The author of “Dead Man Walking” and a campaigner against the death penalty had a special experience Jan. 21 during the Vatican’s Year of Mercy “Jubilee for Those Engaged in Pilgrimage Work.” She was invited to Pope Francis’ early morning Mass and had a chance to speak to him briefly afterward.

“Yesterday?” the pope asked Sister Prejean. She had to tell him that Jan. 20 Texas carried out the execution of Richard Masterson, convicted of murder. “I pray, I pray,” the pope responded, she said.

Sister Prejean was not in Rome to meet the pope; that happened thanks to the intervention of a priest friend who knew she was taking part in the jubilee. And while she does not consider herself a pilgrimage worker, as she attended the three days of conferences, catechesis and prayer services, the connections and relevance to her own ministry became clear.

For example, Msgr. John Armitage, rector of England’s Basilica of Our Lady of Walsingham, spoke about the crucial importance of giving each and every pilgrim and visitor to a shrine a proper welcome.

“You’ve driven four hours to come here and you deserve at least a smile and ‘I’m glad you’re here,’ not ‘I’ve no time’ or ‘The shrine closes in 10 minutes,'” Msgr. Armitage said. Pope Francis’ focused on the same obligation of welcome when he addressed the group Jan. 21.

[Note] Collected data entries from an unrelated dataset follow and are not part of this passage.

(* ===== verification/Completion.v ===== *)
(** core/jobs/completion.py: publishing committed results to the artifact store
    and the review queue.

    The publisher reads the outbox of the job store and writes the two other
    stores; each store is its own database, so the state is the triple of them
    and a step that raises leaves what earlier steps of it wrote. *)

From S2P Require Import Prelude.
From S2P Require Import PyStr.
From S2P Require Import PyTime.
From S2P Require Import Json.
From S2P Require Import Contracts.
From S2P Require Import JobRepository.
From S2P Require Import JobInvariant.
From S2P Require Import JobTheorems.
From S2P Require Import Artifacts.
From S2P Require Import ReviewQueue.
Open Scope Z_scope.

Record stores (O : Type) := mk_stores {
  sy_jobs : db;
  sy_artifacts : store O;
  sy_reviews : queue }.
Arguments mk_stores {O}. Arguments sy_jobs {O}. Arguments sy_artifacts {O}. Arguments sy_reviews {O}.

(** The elements of a JSON list of artifacts. A value that is present but not
    text where the store needs text is represented by [TypeError]. *)
Definition required_text (k : string) (d : jdict) : result (option string) :=
  match obj_get k d with
  | None => Ok None
  | Some (JStr s) => Ok (Some s)
  | Some _ => Raise TypeError
  end.

Definition optional_text (k : string) (d : jdict) : result (option string) :=
  match obj_field k d with
  | JNull => Ok None
  | JStr s => Ok (Some s)
  | _ => Raise TypeError
  end.

Definition artifact_of_json (v : json) : result artifact :=
  match v with
  | JObj d =>
      f ← required_text "filename" d; c ← required_text "content" d;
      l ← optional_text "language" d; t ← optional_text "artifact_type" d;
      m ← optional_text "media_type" d;
      Ok (mk_artifact f c l t m)
  | _ => Raise TypeError
  end.

(** [result.get("artifacts") or []]. *)
Definition artifacts_of (res : jdict) : result (list artifact) :=
  match jor (obj_field "artifacts" res) (JArr []) with
  | JArr l => rmap artifact_of_json l
  | _ => Raise TypeError
  end.

(** [origin.removeprefix("goal:") if origin.startswith("goal:") else None]. *)
Definition goal_of (o : string) : option string :=
  if startswith o "goal:" then Some (removeprefix o "goal:") else None.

Speaking to Catholic News Service, Sister Prejean said, “Smile — it’s such a cliche,” but it is simply, shockingly important. On death row, she said, just having a visitor is a signal that says “you are a human being because they get a thousand signals a day that they are nothing but disposable human waste.”

“Here’s what I realized about pilgrimage: First of all, you leave your little comfortable zone to go out on the road toward a place of holiness. That has been to death row. It is pilgrimage. It is setting out. And it has brought me into this land, this very holy place of the dignity and the goodness of people who are so despised and condemned.”

Sister Prejean is not naive. Many of the people she has ministered to and accompanied to the electric chair or the chamber where they are given a lethal injection “have done unspeakable crimes and are guilty,” she said. But they are human beings created by God.

“People often say their big ambition is to go to the Holy Land, but I feel like I have been and I keep going to the holy land where people are suffering,” she said.

Msgr. Armitage, in his formal presentation to the English-speaking participants Jan. 20, said another thing that resonated with Sister Prejean and many of the others, especially those who accompany pilgrims and volunteers to the baths at Lourdes, France.

“A pilgrimage is not just about where you pray, but it’s about what you do,” he said. “That’s what makes the journey so powerful. When you wake young people up at 5:30 in the morning to bathe and toilet patients, that’s powerful.”

A pilgrimage, like the entire Year of Mercy celebration Pope Francis has called for, is about “prayer, penance and doing something,” he said.

Sister Prejean said that although visiting prisoners is one of the traditional corporal works of mercy, it’s something most Christians are afraid to do.

“It’s about fear and being told we must hate someone,” she said. “Where there is no physical contact, where you can’t look in someone’s eyes, where you never see them and all you hear is, ‘These are the worst of the worst. Look at the crime they did,’ it becomes this shield, this barrier to being able to see, to hear their cry and to have compassion.”

Mercy does not mean wiping your heart of “legitimate outrage over the death of innocent people,” Sister Prejean said. “But then we have to go from that outrage to how should we respond in the manner of Christ? That’s a harder journey to make.”